» **Excerpted data**:
==*==

(* ===== verification/Bucket.v ===== *)
(** * The token bucket emulation (multiple_Threading-token_bucket/warmup2.c)

    Three threads share a mutex: [Arrive] puts packets on the queue Q1, [Token]
    fills the bucket, either of them moves the oldest packet of Q1 to Q2 when
    the bucket holds the tokens it needs, and [Server] serves Q2 in order.  A
    state is the shared variables and where each thread is; a step is what a
    thread does between two points at which others can run: a critical
    section, or an unlocked piece of code.  Sleeping only delays a thread, so
    every interleaving of steps is a possible execution; a thread that waits
    for the condition variable has no step until what it waits for holds.

    Unlocked code writes [arrive_num_s] and [packet_drop_s] when a packet is
    dropped.  A critical section of another thread reads [arrive_num_s] once
    and does not write it, so the write happens before or after the section.

    The times, the statistics computed from them, and Control-C are not part of
    the state; the packets' token requirements are given, one per packet. *)

From S2P Require Import Prelude.

(** ** Configuration and state *)

(** [input_parameter.B] and the [P] of [node[0]], [node[1]], ...; the number of
    packets is [input_parameter.n]. *)
Record config : Type := Cfg { cB : Z; cP : list Z }.

Definition cn (c : config) : nat := length (cP c).
Definition need (c : config) (i : nat) : Z := default 0 (cP c !! i).

(** Where each thread is. *)
Inductive arrive_pc : Type := AStart | AAlloc | ALoop (line : nat) | AEnter (line : nat) | ADone.
Inductive token_pc : Type := TWait | TZero | TAlloc | TLoop | TDone | TDead.
Inductive server_pc : Type := SAlloc | SLoop | SServe | SCancel | SHandler | SExit.

#[export] Instance server_pc_eq_dec : EqDecision server_pc.
Proof. solve_decision. Defined.

(** The queues are the lists of packet numbers, the newest first, the oldest
    at [anchor.prev]; [None] is a list that has not been allocated. *)
Record bstate : Type := MkB {
  pcA : arrive_pc;
  pcT : token_pc;
  pcS : server_pc;
  g_a : bool;
  g_b : bool;
  q1 : option (list nat);
  q2 : option (list nat);
  server : option (list nat);
  server_bottle : option nat;
  token_g : Z;
  arrive_num_s : nat;
  packet_drop_s : nat;
  token_drop_s : Z;
  token_produce_s : Z;
  cancelled : bool;     (* handler has called pthread_cancel *)
  m_lost : bool         (* a cancelled thread ended with the mutex locked *)
}.

Definition binit : bstate :=
  MkB AStart TWait SAlloc false false None None None None 0 0 0 0 0 false false.

Definition set_pcA (v : arrive_pc) (s : bstate) : bstate :=
  MkB v (pcT s) (pcS s) (g_a s) (g_b s) (q1 s) (q2 s) (server s) (server_bottle s) (token_g s)
    (arrive_num_s s) (packet_drop_s s) (token_drop_s s) (token_produce_s s) (cancelled s) (m_lost s).
Definition set_pcT (v : token_pc) (s : bstate) : bstate :=
  MkB (pcA s) v (pcS s) (g_a s) (g_b s) (q1 s) (q2 s) (server s) (server_bottle s) (token_g s)
    (arrive_num_s s) (packet_drop_s s) (token_drop_s s) (token_produce_s s) (cancelled s) (m_lost s).
Definition set_pcS (v : server_pc) (s : bstate) : bstate :=
  MkB (pcA s) (pcT s) v (g_a s) (g_b s) (q1 s) (q2 s) (server s) (server_bottle s) (token_g s)
    (arrive_num_s s) (packet_drop_s s) (token_drop_s s) (token_produce_s s) (cancelled s) (m_lost s).

(** ** The oldest packet of Q1 moves to Q2 *)

(** The same lines in [Arrive] and in [Token]. *)
Definition q1_to_q2 (c : config) (s : bstate) : outcome bstate :=
  match q1 s with
  | None => Stop Undef
  | Some l =>
      match last l with
      | None => Ret s
      | Some i =>
          if need c i <=? token_g s then
            match q2 s with
            | None => Stop Undef
            | Some l2 =>
                Ret (MkB (pcA s) (pcT s) (pcS s) (g_a s) true (Some (removelast l)) (Some (i :: l2)) (server s)
                       (server_bottle s) (token_g s - need c i) (arrive_num_s s) (packet_drop_s s)
                       (token_drop_s s) (token_produce_s s) (cancelled s) (m_lost s))
            end
          else Ret s
      end
  end.

(** ** Steps *)

(** A critical section begins only when the mutex can be had. *)
Definition locked {A} (s : bstate) (k : outcome (option A)) : outcome (option A) :=
  if m_lost s then Ret None else k.

Definition then_move (c : config) (s : bstate) (k : bstate -> bstate) : outcome (option bstate) :=
  match q1_to_q2 c s with
  | Ret s' => Ret (Some (k s'))
  | Stop f => Stop f
  end.

(** [Arrive]: the result is [None] when the thread cannot run. *)
Definition arrive_step (c : config) (s : bstate) : outcome (option bstate) :=
  match pcA s with
  | AStart => locked s (Ret (Some
      (MkB AAlloc (pcT s) (pcS s) true (g_b s) (q1 s) (q2 s) (server s) (server_bottle s) (token_g s)
         (arrive_num_s s) (packet_drop_s s) (token_drop_s s) (token_produce_s s) (cancelled s) (m_lost s))))
  | AAlloc => Ret (Some
      (MkB (ALoop 0) (pcT s) (pcS s) (g_a s) (g_b s) (Some []) (q2 s) (server s) (server_bottle s) (token_g s)
         (arrive_num_s s) (packet_drop_s s) (token_drop_s s) (token_produce_s s) (cancelled s) (m_lost s)))
  | ALoop line =>
      if (line =? cn c)%nat then Ret (Some (set_pcA ADone s))
      else if cB c <? need c line
      then Ret (Some
        (MkB (ALoop (S line)) (pcT s) (pcS s) (g_a s) (g_b s) (q1 s) (q2 s) (server s) (server_bottle s) (token_g s)
           (S line) (S (packet_drop_s s)) (token_drop_s s) (token_produce_s s) (cancelled s) (m_lost s)))
      else Ret (Some (set_pcA (AEnter line) s))
  | AEnter line => locked s
      match q1 s with
      | None => Stop Undef
      | Some l => then_move c
          (MkB (pcA s) (pcT s) (pcS s) (g_a s) (g_b s) (Some (line :: l)) (q2 s) (server s) (server_bottle s) (token_g s)
             (S line) (packet_drop_s s) (token_drop_s s) (token_produce_s s) (cancelled s) (m_lost s))
          (set_pcA (ALoop (S line)))
      end
  | ADone => Ret None
  end.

==*==

» **Exercise**:
There is a run of lines above from the one with "MkB (pcA s) v" to the one with "Ret (MkB (pcA"; print exactly that run, both ends included, and nothing else.

» **Result of the exercise**:
  MkB (pcA s) v (pcS s) (g_a s) (g_b s) (q1 s) (q2 s) (server s) (server_bottle s) (token_g s)
    (arrive_num_s s) (packet_drop_s s) (token_drop_s s) (token_produce_s s) (cancelled s) (m_lost s).
Definition set_pcS (v : server_pc) (s : bstate) : bstate :=
  MkB (pcA s) (pcT s) v (g_a s) (g_b s) (q1 s) (q2 s) (server s) (server_bottle s) (token_g s)
    (arrive_num_s s) (packet_drop_s s) (token_drop_s s) (token_produce_s s) (cancelled s) (m_lost s).

(** ** The oldest packet of Q1 moves to Q2 *)

(** The same lines in [Arrive] and in [Token]. *)
Definition q1_to_q2 (c : config) (s : bstate) : outcome bstate :=
  match q1 s with
  | None => Stop Undef
  | Some l =>
      match last l with
      | None => Ret s
      | Some i =>
          if need c i <=? token_g s then
            match q2 s with
            | None => Stop Undef
            | Some l2 =>
                Ret (MkB (pcA s) (pcT s) (pcS s) (g_a s) true (Some (removelast l)) (Some (i :: l2)) (server s)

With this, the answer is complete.